Leibniz tried to reconcile determinism and free will. He used the metaphor of 
"windowless individuals": we can not see the personality of another person - 
unless we experience how a person acts and reacts, i.e. if we do not know the 
personal history, there is no window where we can observe the character of 
someone. In this sense the hard problem of consciousness appears to be a 
problem but is in fact a solution of another problem: the combination of 
determinism and free will. The actions of a person are determined, but it is 
normally unknown to others by what influences. Because of this lack of 
knowledge the actions seem to be undetermined, although they are not.Is this an 
interesting idea or just nonsense? What do you think? -J. 

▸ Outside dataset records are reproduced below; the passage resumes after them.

(* ===== verification/VfsSpec.v ===== *)
(** * The in-memory file system: invariant and specification

    The invariant of the state (no dangling address, the directories form a tree, sizes and
    positions within bounds) and the file system as the user sees it: a namespace, which
    maps paths to nodes, with the effect and the errors of every operation on it. *)

From stdpp Require Import gmap sorting.
From S2P Require Import Prelude Vfs.

Section spec.
Context {W : Devices}.

(** ** Invariant *)

Definition entry (s : Fs) (d : Z) (c : bytes) (n : VfsNode) : Prop :=
  exists m, fs_dirs s !! d = Some m /\ m !! c = Some n.

Definition node_ok (s : Fs) (n : VfsNode) : Prop :=
  match n with
  | RomFile a => is_Some (fs_roms s !! a)
  | RamFile a => is_Some (fs_rams s !! a)
  | MemDirectory a _ => is_Some (fs_dirs s !! a)
  end.

Definition object_ok (s : Fs) (o : Object) : Prop :=
  match o with
  | RomFileInterface pos a => exists r, fs_roms s !! a = Some r /\ 0 <= pos <= zlen (rom_data r)
  | RamFileInterface pos a => is_Some (fs_rams s !! a) /\ 0 <= pos <= ISIZE_MAX
  | MemDirectoryInterface a _ => is_Some (fs_dirs s !! a)
  | _ => True
  end.

(** The addresses in use, and the directories as a tree below the root. *)
Record tree_ok (s : Fs) : Prop := {
  ok_next : forall a, is_Some (fs_dirs s !! a) \/ is_Some (fs_roms s !! a) \/ is_Some (fs_rams s !! a)
                      \/ is_Some (fs_objects s !! a) -> a < fs_next s;
  ok_nodes : forall d c n, entry s d c n -> node_ok s n;
  ok_once : forall d1 c1 d2 c2 a x1 x2,
    entry s d1 c1 (MemDirectory a x1) -> entry s d2 c2 (MemDirectory a x2) -> d1 = d2 /\ c1 = c2;
  ok_root : forall r x, fs_root s = Some (r, x) ->
    is_Some (fs_dirs s !! r) /\ forall d c y, ~ entry s d c (MemDirectory r y);
}.

Record data_ok (s : Fs) : Prop := {
  ok_rams : forall a r, fs_rams s !! a = Some r ->
    st_size (ram_attr r) = zlen (ram_data r) /\ zlen (ram_data r) <= ISIZE_MAX;
  ok_roms : forall a r, fs_roms s !! a = Some r ->
    st_size (rom_attr r) = zlen (rom_data r) /\ zlen (rom_data r) <= ISIZE_MAX;
  ok_objects : forall a o, fs_objects s !! a = Some o -> object_ok s o;
  ok_objmap : forall fd a, fs_objmap s !! fd = Some a -> is_Some (fs_objects s !! a);
}.

Definition fs_ok (s : Fs) : Prop := tree_ok s /\ data_ok s.

(** ** The namespace of a state *)

Definition namespace : Type := list bytes -> option VfsNode.

Fixpoint walk (s : Fs) (n : VfsNode) (p : list bytes) : option VfsNode :=
  match p with
  | [] => Some n
  | c :: p =>
      match n with
      | MemDirectory a _ =>
          match fs_dirs s !! a ≫= (fun m => m !! c) with Some n => walk s n p | None => None end
      | _ => None
      end
  end.

Definition ns_of (s : Fs) : namespace :=
  fun p => match fs_root s with Some (a, x) => walk s (MemDirectory a x) p | None => None end.

(** ** Specification of the operations on a namespace *)

Definition is_dir (n : VfsNode) : bool := match n with MemDirectory _ _ => true | _ => false end.

(** The error met on the way to the parent of the path [done ++ todo]: [missing] at a name
    that is not there, [file] at a file that would have to be a directory. *)
Fixpoint ns_way (ns : namespace) (missing file : Errno) (done todo : list bytes) : option Errno :=
  match todo with
  | [] | [_] => None
  | c :: todo =>
      match ns (done ++ [c]) with
      | None => Some missing
      | Some n => if is_dir n then ns_way ns missing file (done ++ [c]) todo else Some file
      end
  end.

Definition ns_insert (p : list bytes) (n : VfsNode) (ns : namespace) : namespace :=
  fun q => if decide (q = p) then Some n else if decide (p `prefix_of` q) then None else ns q.

(** Removing a name removes everything below it. *)
Definition ns_remove (p : list bytes) (ns : namespace) : namespace :=
  fun q => if decide (p `prefix_of` q) then None else ns q.

Definition ns_mkdir (ns : namespace) (p : list bytes) : option Errno :=
  match p with
  | [] => Some Badf
  | _ =>
      match ns_way ns Badf Nosys [] p with
      | Some e => Some e
      | None => match ns p with None => None | Some n => Some (if is_dir n then Badf else Nosys) end
      end
  end.

Definition ns_unlink (kind : NodeKind) (wrong : Errno) (ns : namespace) (p : list bytes) : option Errno :=
  match p with
  | [] => Some Badf
  | _ =>
      match ns_way ns Badf Nosys [] p with
      | Some e => Some e
      | None =>
          match ns p with
          | None => Some Noent
          | Some n => if decide (get_kind n = kind) then None else Some wrong
          end
      end
  end.

(** The error of opening, or whether a file has to be created. *)
Definition ns_open (ns : namespace) (p : list bytes) (opt : Z) : Errno + option VfsNode :=
  match p with
  | [] => inl Noent
  | _ =>
      match ns_way ns Noent Nosys [] p with
      | Some e => inl e
      | None =>
          match ns p with
          | None => if flags_contain opt O_CREAT then inr None else inl Noent
          | Some n => if flags_contain opt O_DIRECTORY && negb (is_dir n) then inl Notdir else inr (Some n)
          end
      end
  end.

Definition ns_create_file (ns : namespace) (p : list bytes) : option Errno :=
  match p with [] => Some Noent | _ => ns_way ns Noent Nosys [] p end.

Definition ns_stat (ns : namespace) (p : list bytes) : Errno + VfsNode :=
  match p with
  | [] => inl Nosys
  | _ =>
      match ns_way ns Badf Badf [] p with
      | Some e => inl e
      | None => match ns p with None => inl Badf | Some n => inr n end
      end
  end.

Definition node_attr (s : Fs) (n : VfsNode) : option FileAttr :=
  match n with
  | RomFile a => rom_attr <$> fs_roms s !! a
  | RamFile a => ram_attr <$> fs_rams s !! a
  | MemDirectory _ attr => Some attr
  end.

(** Listing needs every name of the path to be a directory. *)
Definition ns_readdir (ns : namespace) (p : list bytes) : option Errno := ns_way ns Badf Nosys [] (p ++ [[]]).

Definition is_listing (ns : namespace) (p : list bytes) (l : list bytes) : Prop :=
  StronglySorted bytes_le l /\ NoDup l /\ forall c, c ∈ l <-> is_Some (ns (p ++ [c])).

(** What no operation on the namespace touches: the files that exist, with their contents,
    and the open objects and descriptors. *)
Definition keeps_files (s s' : Fs) : Prop :=
  fs_roms s ⊆ fs_roms s' /\ fs_rams s ⊆ fs_rams s' /\ fs_objects s ⊆ fs_objects s' /\
  fs_objmap s' = fs_objmap s /\ fs_root s' = fs_root s /\ fs_cwd s' = fs_cwd s /\ fs_umask s' = fs_umask s.

End spec.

-------- Original message --------From: Jochen Fromm <j...@cas-group.net> Date: 
2/27/21  22:29  (GMT+01:00) To: The Friday Morning Applied Complexity Coffee 
Group <friam@redfish.com> Subject: [FRIAM] Subjective experience & free will I 
am reading a book about Leibniz and started to wonder if the hard problem of 
consciousness could be the reason why we have the illusion of free will and can 
not predict how others will act. From the outside a person seems to have free 
will in principle. From the inside everybody feels something different and is 
controlled by emotions based on subjective experience, which is unknown to 
others, because the individual is not transparent and the history is not 
known.Once we investigate the life of a person, for example by a detective as 
part of a criminal investigation, or as movie viewers in a cinema, we start to 
understand why a person acts they way it does. The more we step into the 
footsteps of a person, the better we understand the feelings, goals and 
motives.Could it be that the same thing which  prevents us from understanding 
the subjective experiences of others also creates the illusion of free will?-J.